There is more information on software for conference organisation in the notes from the last meeting of the FLOSS Foundations group at OSCON 2009.

Dave.
 
You may want to check out Lernid. Jono Bacon is a lead dev (to the best of my knowledge) and while I haven't tried it myself, I've been reading his blog posts on Planet GNOME and Ubuntu. It looks like version 0.3 may be making it even better for the task you're looking for.
 
I will also put my vote for openconferenceware. I was on the planning committee for Linux Plumbers Conference and we used it for that. It is a bit immature, and it might require some additional hacking to get things working. Brandon Phillips our webmaster I knew had to do some work on it to get things working. It might be a lot more mature now.
 
yacomas.sourceforge.net
 
Hi Behdad,

You could check out indico provided by CERN.

http://cdsware.cern.ch/indico/

Indico is widely used by the World Particle Physics community. It has every extensive collection of features and has no problem to scaling to be as large you want. It has been used extensively for conferences of well over 1000 people with multiple parallel sessions.

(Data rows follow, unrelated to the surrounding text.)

(** * json-api: request pipeline and Mongoose criteria translation

    A shallow embedding of
    - [src/db-adapters/Mongoose/lib.ts] ([errorHandler], [toMongoCriteria]),
    - the HTTP base strategy ([buildRequestObject]), and
    - the API controller ([handle], [makeResultFromErrors],
      [resultToHTTPResponse], [pickStatus]),
    followed by the properties of the specification that concern them.

    JavaScript objects used as dictionaries (header maps, the type registry)
    are finite maps; thrown values are an explicit inductive type; promises
    and [async] functions are computations in a small state-and-exception
    monad whose state carries what the source mutates. *)

From Stdlib Require Import ZArith List String Ascii Bool Lia.
From stdpp Require Import base option list strings gmap.

Set Warnings "-register-all".

Local Open Scope string_scope.
Local Open Scope Z_scope.

(** ** JavaScript values *)

Module JS.

(** The double quote character, which the template literals of the source
    place around interpolated names. *)
Definition dquote : string := String "034"%char EmptyString.

(** [String.prototype.toLowerCase] and [toUpperCase] on the ASCII range:
    the letters [A] to [Z] and [a] to [z] are mapped, every other
    character is kept (method names and the values compared with them are
    ASCII; JavaScript maps the letters beyond ASCII too). *)
Definition lowerChar (c : ascii) : ascii :=
  let n := N_of_ascii c in
  if ((65 <=? n) && (n <=? 90))%N then ascii_of_N (n + 32) else c.

Definition upperChar (c : ascii) : ascii :=
  let n := N_of_ascii c in
  if ((97 <=? n) && (n <=? 122))%N then ascii_of_N (n - 32) else c.

Fixpoint toLowerCase (s : string) : string :=
  match s with
  | EmptyString => EmptyString
  | String c r => String (lowerChar c) (toLowerCase r)
  end.

Fixpoint toUpperCase (s : string) : string :=
  match s with
  | EmptyString => EmptyString
  | String c r => String (upperChar c) (toUpperCase r)
  end.

(** Truthiness of a string: every string but the empty one. *)
Definition truthyString (s : string) : bool :=
  match s with EmptyString => false | _ => true end.

(** Truthiness of an optional string ([undefined] is falsy). *)
Definition truthyOptString (o : option string) : bool :=
  match o with Some s => truthyString s | None => false end.

(** Truthiness of an optional number: [undefined] and [0] are falsy. *)
Definition truthyOptNumber (o : option Z) : bool :=
  match o with Some n => negb (n =? 0) | None => false end.

(** JSON data: filter values on the way in, Mongo criteria on the way
    out.  An object is the list of its members in insertion order. *)
Inductive JSON : Type :=
| JNull
| JBool (b : bool)
| JNum (n : Z)
| JStr (s : string)
| JArr (items : list JSON)
| JObj (members : list (string * JSON)).

(** [a || b] on optional strings. *)
Definition orElse (a b : option string) : option string :=
  if truthyOptString a then a else b.

(** A possibly undefined string inside a concatenation. *)
Definition display (o : option string) : string :=
  match o with Some s => s | None => "undefined" end.

End JS.
Import JS.

(** A native [Error] object as the adapters see it: [name], [message], the
    optional numeric [code] of driver errors, and the optional [errors]
    collection of validation errors, keyed by field path (an object, so
    truthy even when it has no keys). *)
Module ErrorObject.

Inductive t : Type :=
| mk (name message : string) (code : option Z)
     (errors : option (list (string * t))).

Definition name (e : t) : string :=
  match e with mk n _ _ _ => n end.
Definition message (e : t) : string :=
  match e with mk _ m _ _ => m end.
Definition code (e : t) : option Z :=
  match e with mk _ _ c _ => c end.
Definition errors (e : t) : option (list (string * t)) :=
  match e with mk _ _ _ es => es end.

End ErrorObject.
Abbreviation ErrorObject := ErrorObject.t.

(** [TypeError] raised by a property read on [null] or [undefined]; the
    message is engine specific and left empty. *)
Definition TypeError : ErrorObject :=
  ErrorObject.mk "TypeError" "" None None.

(** ** APIError *)

(** The class [APIError] is declared outside the sources at hand.  Per the
    data model it carries an integer status, a title, a detail, an optional
    code and an optional raw source error. *)
Module APIError.

Record t : Type := mk {
  status : Z;
  code : option Z;
  title : option string;
  detail : option string;
  rawError : option ErrorObject
}.

End APIError.
Abbreviation APIError := APIError.t.

(** Modelled from the spec: the constructor of the class [APIError], which
    is not among the sources.  The specification gives an APIError a
    status, a title, a detail, an optional code and an optional raw error;
    the sources call the constructor with a status, a code and one text,
    [new APIError(status, code, title)]: the text is the title of the
    error, and its detail and raw error are left unset. *)
Definition newAPIError (status : Z) (code : option Z) (title : string)
    : APIError :=
  {| APIError.status := status; APIError.code := code;
     APIError.title := Some title; APIError.detail := None;
     APIError.rawError := None |}.

(** The options object taken by the error factories of [util/errors]. *)
Module ErrorOpts.

Record t : Type := mk {
  detail : option string;
  rawError : option ErrorObject;
  code : option Z
}.

End ErrorOpts.
Abbreviation ErrorOpts := ErrorOpts.t.

(** Values that can be thrown, or used to reject a promise. *)
Inductive JSValue : Type :=
| JSUndefined
| JSNull
| JSBoolean (b : bool)
| JSNumber (n : Z)
| JSString (s : string)
| JSErrorObj (e : ErrorObject)
| JSAPIError (e : APIError)
| JSArray (items : list JSValue).

(** [Array.isArray]. *)
Definition isArray (v : JSValue) : bool :=
  match v with JSArray _ => true | _ => false end.

(** [v == null]. *)
Definition isNullish (v : JSValue) : bool :=
  match v with JSUndefined | JSNull => true | _ => false end.

(** The outcome of a call: a returned value (for an awaited promise, the
    value it is fulfilled with), or a thrown one (the rejection reason). *)
Inductive Outcome (A : Type) : Type :=
| Returned (a : A)
| Threw (e : JSValue).
Arguments Returned {A} a.
Arguments Threw {A} e.

(** ** Filter predicates ([types/index]) *)

Inductive PredicateOperator : Type := And | Or.

Definition operatorName (op : PredicateOperator) : string :=
  match op with And => "and" | Or => "or" end.

(** [FieldConstraint | Predicate], a union discriminated by [operator]:
    [and] and [or] tag a Predicate, whose [value] is the list of its
    constituents and whose [field] is undefined; every other operator tags
    a FieldConstraint. *)
Inductive Filter : Type :=
| Predicate (operator : PredicateOperator) (value : list Filter)
| FieldConstraint (field : string) (operator : string) (value : JSON).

It is battle tests, free and Just Works :-)

Cheers

Martin
 
Hi Behdad,

Sorry for the garbled message I left earlier.

You could check out indico provided by CERN.

http://cdsware.cern.ch/indico/

Indico is widely used by the world Particle Physics community. It has a very extensive collection of features and has no problem scaling to be as large you want. It has been used extensively for conferences of well over 1000 people with multiple parallel sessions spread over many days.

It is battle tested, well maintained, free (GPL) and Just Works :-)

Once implemented on the GNOME server(s) it can be reused for any sort of conference at any time. Ive just finished using the cern-provided indico for a conference of around 60 people here in Australia. The delegation feature that allows attendees to edit their own talks and upload their own slides saves a lot of time.

Cheers

Martin
 
Great thread. We were actually asking ourselves the same questions for GNOME.Asia and one option is to (test first and) use OCS http://pkp.sfu.ca/?q=ocs . Seems there are quite a lot of features under the hood.
 
At FrOSCon (www.froscon.org) we have been using pentabarf from the beginning. It has got its quirks and it his hardly easy to set up and maintain, but we could not live without it.

Pentabarf was originally written to cater the needs of the Chaos Computer Club for their annual Chaos Communication Congress. It has been adopted by many other hacker events and even the Debian guys for their debconf.

Feel free to contact me if you have any questions about pentabarf.
 
Thanks everyone. The comments are great.